Salt Plus Salt Can Equal Sustainable Agricultural Land

Take an arid field riddled with salty soil. Irrigate it with salty water. Plant a salt-tolerant grass along with a salt-sucking companion plant and what do you get? If you're a Brigham Young University research team, you raise a crop that successfully replaces corn as cattle feed.

Their research highlights the promise of using salty water to turn the salty soil -- like that found near the Great Salt Lake -- in the world's arid regions into sustainable agricultural land.

Published online in the journal Agriculture, Ecosystems and Environment ahead of the February issue, the study identified a plant that could thrive in yet-unusable lands near the coasts in much of the world.

"It seems odd that salty soil and salty water could produce useful crops, but that's what this study showed," said Brent Nielsen, chair of BYU's microbiology and molecular biology department and corresponding author on the study. "It's exciting to share in work that directly benefits people who need to find more land in order to produce the food and income they need to survive."

Research team members focused on a plant called Panicum turgidum that can grow in salty conditions. They measured its protein content and determined that it could be a suitable alternative to existing cattle feed. Then they tested its growth potential when irrigated with the salty water found in the area. They showed that Panicum grew so fast it could be harvested almost monthly. Overall, with limited fertilizer, they produced 60,000 kilograms per hectare during the yearlong study. Nielsen is confident that further studies that determine the best ratios of fertilizer will boost that number over 100,000 kilograms.

The researchers also used nature to preserve a sustainable growing environment. Panicum is a "salt excluder," meaning it survives salty conditions by keeping salt out of its system, which most other plants can't do. Although this allows Panicum to grow on salty water, the extra salt deposited by irrigation would render the soil too salty for even this hardy plant. So the researchers found that planting a companion crop that is a "salt accumulator" prevented the soil from getting too salty. The other plant sucked up the extra salt, then was harvested and burned and the ashes turned into soap. After the yearlong study, the levels of salt in the soil were virtually unchanged.

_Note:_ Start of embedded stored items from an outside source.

Lemma GetOrder_spec spelt r c req w p :
  cell w = Some p → cache_for H spelt w → spelt (GetOrderRequest_Id req) →
  wp H (OrderServiceServer.GetOrder r c req) (λ o w',
    cell w' = cell w ∧ cache_for H spelt w' ∧
    get_order_post order_key (complete_reads H) (orders w) req o (orders w')) w.
Proof.
  intros Hcell Hok Hcan. unfold OrderServiceServer.GetOrder, get_order_post.
  set (id := GetOrderRequest_Id req) in *.
  destruct (str_eqb_spec id "") as [Hn|Hn]; [by apply wp_ret|].
  wp_pure. eapply wp_mono; [by eapply (OrderRepository_Get_spec H)|]. cbn beta.
  intros o w1 ([Ho1 Hc1] & Hok1 & Ho).
  destruct o as [[[ord|] [err|]]|]; cbn beta iota in Ho |- *; try done.
  - apply wp_ret. split_and!; [done..|]. destruct Ho as (row & Hrow & Hread).
    by exists row, ord.
  - go_call x w2 H2.
    pose proof (stable_call H _ _ _ _ H2 eq_refl ltac:(done)) as Hs2.
    pose proof (kv_call H _ _ _ _ H2 ltac:(done)) as Hk2.
    wp_pure. destruct (Hs2) as [Ho2 Hc2].
    split; [congruence|]. split; [by eapply cache_ok_stable|]. split; [congruence|done].
Qed.

End Handlers.

(** *** When GetOrder answers Internal *)

(** A query that failed, or delivered a row that does not scan; a select of one
    row may also fail for want of it. *)
Definition read_fails (e : gevent) : Prop :=
  let '(Ev c r) := e in
  match c return extres c → Prop with
  | PoolQueryRow _ _ _ _ _ => λ r, ∃ e, r = Fail e ∧ ¬ no_rows e
  | PoolQuery _ _ _ _ _ => λ r,
      match r with Fail _ => True | Ok rs => ∃ e, Fail e ∈ rows_scans rs end
  | _ => λ _, False
  end r.

(** The error of a method of the repository is to be blamed. *)
Definition error_blamed {A} (o : outcome (A * option go_error)) (s : Prop) : Prop :=
  ∀ a e, o = Returned (a, Some e) → s.

Lemma error_blamed_mono {A} : seen_mono (A := A * option go_error) error_blamed.
Proof. intros o s s' Hs Ho a e Heq. eapply Hs, Ho, Heq. Qed.

Lemma scan_items_fail scans acc its e :
  OrderRepository.scan_items scans acc = (its, Some e) → ∃ e', Fail e' ∈ scans.
Proof.
  revert acc. induction scans as [|[(pid & pn & q & pr & [])|e'] scans IH]; intros acc; cbn; [done| |].
  - intros Hs. destruct (IH _ Hs) as [e' ?]. exists e'. by right.
  - intros _. exists e'. by left.
Qed.

Lemma getItems_blames c id s :
  obeys (seen read_fails) s (OrderRepository.getItems c id) error_blamed.
Proof.
  unfold OrderRepository.getItems. change OrderRepository.getPool with read_pool.
  apply repository_blames; [apply error_blamed_mono|done|].
  intros p [rs|e]; [|intros a e' _; by right].
  apply obeys_defer. intros [] its e [= Hs]. left. right. by eapply scan_items_fail.
Qed.

Lemma getFromDB_blames c id s :
  obeys (seen read_fails) s (OrderRepository.getFromDB c id) error_blamed.
Proof.
  unfold OrderRepository.getFromDB. change OrderRepository.getPool with read_pool.
  apply repository_blames; [apply error_blamed_mono|done|].
  intros p [(user & st & total & ca & [])|e]; cbn -[OrderRepository.getItems].
  - apply obeys_bind. eapply obeys_mono; [apply getItems_blames|]. cbn beta.
    intros [[its [e|]]|m] s' Hs; [|done..]. intros a e' _. by eapply Hs.
  - destruct (str_eqb_spec (Error e) "no rows in result set"); [done|].
    intros a e' _. right. by exists e.
Qed.

Lemma Get_blames r c id s :
  obeys (seen read_fails) s (OrderRepository.Get r c id) error_blamed.
Proof.
  unfold OrderRepository.Get. apply obeys_bind.
  apply (obeys_mono _ _ _ (λ _ s', s → s')).
  { destruct (OrderRepository.has_rdb r); [|by cbn].
    intros [d|e]; cbn; [|by case_bool_decide; cbn; auto]. intros [o|e]; cbn; auto 6. }
  intros [[o|]|m] s' Hs; [done| |done]. apply obeys_bind.
  eapply obeys_mono; [apply getFromDB_blames|]. cbn beta.
  intros [[[o|] [e|]]|m] s2 Ho; try done; try (intros a e' _; by eapply Ho).
  apply obeys_bind. apply (obeys_mono _ _ _ (λ _ _, True)); [|by intros []].
  destruct (OrderRepository.has_rdb r); [|by cbn]. by intros [d|e]; cbn; [intros [e|]|].
Qed.

Lemma GetOrder_blames r c req : blames read_fails (OrderServiceServer.GetOrder r c req).
Proof.
  unfold OrderServiceServer.GetOrder. destruct (str_eqb _ ""); [by intros [m [=]]|].
  apply obeys_bind. eapply obeys_mono; [apply Get_blames|]. cbn beta.
  intros [[[o|] [e|]]|m] s Ho; try (by intros [? [=]]);
    intros [] _; left; by eapply Ho.
Qed.

(** ** Listing *)

(** An order in a listing: its items are not loaded. *)
Definition listed (io : string * order_row) : Order :=
  mkOrder io.1 (or_user io.2) [] (or_total io.2)
    (OrderRepository.parseOrderStatus (or_status io.2))
    (Some (timestamppb_New (or_created io.2))).

(** The filter of a request: all orders when the user is empty. *)
Definition list_filter (key : string → string) (user : string) : option string :=
  if str_eqb user "" then None else Some (key user).

(** A window of [limit] entries of a listing from [offset] on. *)
Definition window {A} (limit offset : Z) (l : list A) : list A :=
  take (Z.to_nat limit) (drop (Z.to_nat offset) l).

Lemma window_bounds page size :
  let '(limit, offset) := OrderRepository.list_window page size in
  (1 ≤ limit ≤ 100)%Z ∧ is_int32 offset.
Proof.
  unfold OrderRepository.list_window. split; [|apply to_int32_range].
  destruct (Z.leb_spec size 0), (Z.ltb_spec 100 size); cbn; lia.
Qed.

Lemma scan_orders_spec scans seen acc :
  Forall2 (λ s x, s = Ok (order_scan x) ∨ ∃ e, s = Fail e) scans seen →
  OrderRepository.scan_orders scans acc = Ok (acc ++ map (Some ∘ listed) seen) ∨
  ∃ e, OrderRepository.scan_orders scans acc = Fail e.
Proof.
  intros Hs. revert acc.
  induction Hs as [|s x scans seen [->|[e ->]] Hs IH]; intros acc; cbn [OrderRepository.scan_orders].
  - left. by rewrite app_nil_r.
  - unfold order_scan. cbn beta iota.
    change (mkOrder _ _ _ _ _ _) with (listed x).
    destruct (IH (acc ++ [Some (listed x)])) as [-> | He]; [left|by right].
    by rewrite <-app_assoc.
  - eauto.
Qed.

Section Listing.
Context {W : Type} (H : env W) `{!RepoCell H} `{!OrderDB H}.

(** What [List] answers for a window: the rows of the window of one listing of
    the stored orders, all of them if no read breaks off, and their number. *)
Definition list_result (user : string) (limit offset : Z) (O : orders_map)
    (orders : list (option Order)) (total : Z) : Prop :=
  (0 ≤ offset)%Z ∧ is_int32 total ∧
  ∃ l seen rest, lists_orders (list_filter order_key user) O l ∧
    total = Z.of_nat (length l) ∧ window limit offset l = seen ++ rest ∧
    orders = map (Some ∘ listed) seen ∧ (complete_reads H → rest = []).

The Balochistan region of southern Pakistan, where Nielsen's collaborators conducted the test, is one of the world's driest places, and the underground water supply is "brackish" or salty because of its proximity to the Indian Ocean.

There is a strong demand for fodder to feed the cattle that are a main source of income in the region, so a crop that can grow successfully in these conditions "would have enormous impact on the quality of life in local communities," said Ajmal Khan, a professor at the University of Karachi, director of the Pakistani research team and first author on the paper.

The Panicum was fed to cattle, and the cattle grew as big or bigger as those fed corn, with similar amounts of protein in their meat.

As world populations grow and agricultural land is threatened, this new approach can open up more crops for both livestock and humans, Nielsen said.